A price movement of more than 20% within 15 minutes led to one of Societe Generale SA’s products shorting the stock -- DLC SG5xShort SIA -- losing all its value after a so-called airbag trigger was activated, the French bank said in a Friday statement. Trading of the instrument has since been permanently suspended.
With five times leverage on the daily performance of the underlying stock, the DLCs provide investors with the ability to make enhanced returns in a short period of time but there’s also the risk of substantial losses if the shares move against the investor, according to Singapore stock exchange’s website.

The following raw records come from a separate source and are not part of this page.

Lemma queue_hist_whole `{!FragFrom} o : Forall output_ok o -> Forall event_whole (queue_hist o).
Proof.
  assert (Hd : forall g sc, Forall whole sc -> Forall event_whole (deliver_all g sc)).
  { intros g sc. unfold deliver_all. induction sc as [|e sc IH]; intros Hw; simpl; [done|]. apply Forall_cons in Hw as [He Hw].
    apply Forall_app. split; [|by apply IH]. unfold deliver. destruct (ce_sampleinfo e) eqn:E; [constructor; [by apply He|]|]; by repeat constructor. }
  induction 1 as [|[] o Ho Hf IH]; simpl in *; auto; apply Forall_app; (split; [apply Hd; tauto|done]).
Qed.

Lemma sorted_sublist (a b : list Z) : sublist a b -> StronglySorted Z.lt b -> StronglySorted Z.lt a.
Proof.
  induction 1 as [|x a b Hs IH|x a b Hs IH]; intros Hb; auto; apply StronglySorted_inv in Hb as [Hb Hx]; [|auto].
  constructor; [auto|]. rewrite Forall_forall in Hx |- *. intros y Hy. apply Hx. by eapply elem_of_submseteq, sublist_submseteq.
Qed.

Section Claims.
Context {T : Type -> Type} `{!OrdTree T, !OrdTreeLaws T}.
Context {H : Type} `{!RmsgRefs H, !RmsgRefsLaws H}.
Context `{FF : !FragFrom} (cfg : ddsi_config).


(** C6: in every state a proxy writer can get into by such submessages, each
    call of a handler for a submessage that passes validation and is [sane]
    succeeds: nothing is read or written outside an object, no loop runs
    forever, and no assertion fails other than the two of the reorder
    administration that are compiled out here (on the element before the last in
    [delete_last_sample], on the length of a released range).  Not [sane], and
    excluded, are: samples numbered SEQUENCENUMBER_UNKNOWN or 2^63 - 1 (whose
    successor overflows), fragments of one sample that disagree on its size, a
    DATAFRAG whose fragment numbers overflow 32 bits, a GAP whose numbers overflow
    64, and a HEARTBEATFRAG that announces 256 or more fragments of a sample of
    which nothing was received or is about one within a fragment of 4 GB. *)
Theorem proxy_writer_accepts sizes (p0 p : proxy_writer T) (h : H) out env plen m a :
  config_ok cfg -> pwr_ok cfg p0 -> sized sizes p0 -> reaches cfg sizes p0 p h out ->
  uncommitted m (Rx p h 0 []) -> env_ok env -> action_ok plen a -> plen < 65536 -> sane sizes p h m a ->
  exists st', handle_action cfg env (Rx p h 0 []) m a = Some st'.
Proof.
  intros Hcf Hp Hs Hr Hu He Ha Hl Hsane. destruct (run_spec cfg sizes p0 p h out Hcf Hp Hs Hr) as [I1 I2 I3 I4 I5 I6 I7].
  destruct (handle_action_spec cfg env sizes plen p h m a) as (st' & E & _); eauto.
Qed.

The trigger level for the SocGen product was S$4.266792, based on a 15% increase from a theoretical price of S$3.71, adjusted for rights and convertible bonds, according to the statement. The bank explained that once the “airbag” mechanism is triggered, the certificate takes into account the highest price of the stock during the 15-minute period, which was S$4.59 and represented a 23.7% move from the adjusted close, thus resulting in it crashing to zero value. The certificate will be delisted from the Singapore bourse at a later date.
In the week ended May 1, more than 1.8 million of the short DLCs worth S$1.4 million were in the hands of investors, according to the Business Times. The return on long positions taken via daily leverage certificates jumped by 93% on May 6, SocGen said.
A SocGen spokesperson declined to comment on whether the bank will compensate investors for their losses.